Un'altra convinzione che contribuisce a questo problema, è credere che esista una normalità
oggettiva, e chi non vi rientra sia in qualche modo sbagliato. In realtà quella che chiamiamo
"normalità" è semplicemente il comportamento più comune, o quello più tradizionale; ma tutto
questo cambia col tempo e nelle varie culture, quindi non vi è nulla di oggettivo. Quello che a noi
può sembrare disgustoso (per esempio mangiare insetti) altrove risulta delizioso; quello che oggi
vediamo come inaccettabile (p.es. la schiavitù o il genocidio) un tempo era considerato normale.
In altre parole, la normalità non esiste realmente, è solo un'idea arbitraria, e le persone che ci
sembrano "normali" lo sono solo perché non le conosciamo a fondo (visto da vicino, ognuno è un
microcosmo unico di complessità e contraddizioni).

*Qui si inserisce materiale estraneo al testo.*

(** [ma_gating(inputs, name)] when the model is built: two new layers,
    each built for the shape of its input and called with the gate it
    starts with. *)
Definition ma_gating (row_size : nat) (inputs : list (tensor Qc))
    : list (tensor Qc) :=
  let mult_gate := Gating.init false None in
  let out := Gating.call mult_gate (Gating.build mult_gate row_size) inputs in
  let add_gate := Gating.init true None in
  Gating.call add_gate (Gating.build add_gate row_size) out.

(** What only the reports, the evaluations and the checkpoint write:
    the summaries, the saved files, the console, the test data and
    metrics, and [self.net]. *)
Definition logs (s : TFProcess) :=
  (summaries s, saved s, stdout s, test_iter s, test_metrics s, net s).

(* ===================================================================== *)
(** * Properties *)
(* ===================================================================== *)

(** ** Metric *)

Lemma Metric_reachable_inv (m : Metric.t) :
  Metric.reachable m →
  0 ≤ Metric.count m ∧ (Metric.count m = 0 → Metric.value m = 0%Qc).
Proof.
  induction 1 as [s l x | m v _ _ | m v _ [Hc Hv] | m o m' _ [Hc Hv] _ [Hc' Hv'] E
                 | m _ _]; simpl.
  - split; [lia | done].
  - split; [lia | intros; lia].
  - unfold Metric.accumulate. destruct (Z.ltb_spec 0 (Metric.count m)); simpl.
    + split; intros; lia.
    + split; intros; lia.
  - unfold Metric.merge in E.
    destruct (String.eqb _ _); [|discriminate].
    injection E as <-. simpl. split; [lia|].
    intros H0. rewrite Hv, Hv' by lia. apply Qcplus_0_l.
  - split; [lia | done].
Qed.

(** C9. Every metric built by construction, [assign], [accumulate],
    [merge] with another such metric and [reset] has value 0 whenever its
    count is 0; so [get] is the mean [value / count] when the count is
    positive and 0 when the count is 0. *)
Theorem Metric_count_zero_value_zero (m : Metric.t) :
  Metric.reachable m →
  (Metric.count m = 0 → Metric.value m = 0%Qc) ∧
  (0 < Metric.count m →
     Metric.get m = (Metric.value m / Qc_of_Z (Metric.count m))%Qc) ∧
  (Metric.count m = 0 → Metric.get m = 0%Qc).
Proof.
  intros Hr. destruct (Metric_reachable_inv m Hr) as [Hc Hv].
  split; [exact Hv|]. unfold Metric.get. split.
  - intros Hpos. destruct (Z.eqb_spec (Metric.count m) 0); [lia | done].
  - intros H0. rewrite H0. simpl. auto.
Qed.

Lemma Metric_count_zero_value_zero_witness :
  let m := Metric.accumulate
             (Metric.accumulate (Metric.init "P" "Policy Loss" "")
                (Q2Qc (3 # 2))) (Q2Qc (1 # 2)) in
  Metric.reachable m ∧
  (0 < Metric.count m →
     Metric.get m = (Metric.value m / Qc_of_Z (Metric.count m))%Qc).
Proof.
  intros m.
  assert (Hr : Metric.reachable m) by (repeat constructor).
  split; [exact Hr|].
  exact (proj1 (proj2 (Metric_count_zero_value_zero m Hr))).
Defined.

(** The running sum: a metric reset and then fed [v :: vs] holds their
    sum and their number, so [get] is their mean. *)
Lemma Metric_accumulate_running_mean (m : Metric.t) (v : Qc) (vs : list Qc) :
  let m' := foldl Metric.accumulate (Metric.reset m) (v :: vs) in
  Metric.value m' = sum_Qc (v :: vs) ∧
  Metric.count m' = Z.of_nat (length (v :: vs)) ∧
  Metric.get m' = reduce_mean (v :: vs).
Proof.
  assert (Hfold : ∀ vs m0, 0 < Metric.count m0 →
    Metric.value (foldl Metric.accumulate m0 vs)
      = (Metric.value m0 + sum_Qc vs)%Qc ∧
    Metric.count (foldl Metric.accumulate m0 vs)
      = Metric.count m0 + Z.of_nat (length vs)).
  { clear. induction vs as [|x vs IH]; intros m0 Hpos; simpl.
    - split; [by rewrite Qcplus_0_r | lia].
    - destruct (IH (Metric.accumulate m0 x)) as [Hv Hc].
      + unfold Metric.accumulate. destruct (Z.ltb_spec 0 (Metric.count m0)); simpl; lia.
      + rewrite Hv, Hc. unfold Metric.accumulate.
        destruct (Z.ltb_spec 0 (Metric.count m0)); [|lia]. simpl.
        split; [by rewrite Qcplus_assoc | lia]. }
  intros m'. subst m'. cbn [foldl].
  destruct (Hfold vs (Metric.accumulate (Metric.reset m) v)) as [Hv Hc];
    [simpl; lia|].
  simpl in Hv, Hc. split; [exact Hv|]. split.
  - rewrite Hc. cbn [length]. lia.
  - unfold Metric.get, reduce_mean. rewrite Hc, Hv.
    destruct (Z.eqb_spec (1 + Z.of_nat (length vs)) 0); [lia|].
    cbn [length sum_Qc foldr]. do 2 f_equal. lia.
Qed.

Infine, ricordiamoci che già i Latini dicevano "De gustibus non est disputandum" ("I gusti non sono
argomento su cui dibattere"). Nel senso che è inutile discutere (per far cambiare idea agli altri) su
argomenti di preferenze personali od opinioni soggettive: ognuno vede le cose a modo suo, e
opinioni diverse non cambieranno ciò. Nel caso migliore, si può confrontare le diverse opinioni per
comprendere le altre ed allargare la propria visione; ma discutere per imporre la propria, sarà solo
fonte di scontri ed incomprensioni.
Quindi, quando ci scontriamo con posizioni ed opinioni diverse dalla nostra, non facciamoci
sedurre dalla convinzione di essere "nel giusto" e potere (o dovere) prevalere sull'altro. Piuttosto,
ricordiamoci che l'altro ha sicuramente delle ragioni per sostenere la sua posizione (anche se magari
non le ha chiare in mente), e cerchiamo di capirle; una volta compresa la sua posizione,
potremo mediare le diverse esigenze e cercare una soluzione accettabile per tutti.
Nel caso peggiore potremmo arrivare a capire che non ci sono soluzioni possibili (almeno al
momento); ma lo faremmo riconoscendo ad entrambi il diritto alla propria posizione, vedendo
l'altro come nostro pari, invece di vederlo come un nemico da sottomettere o annientare.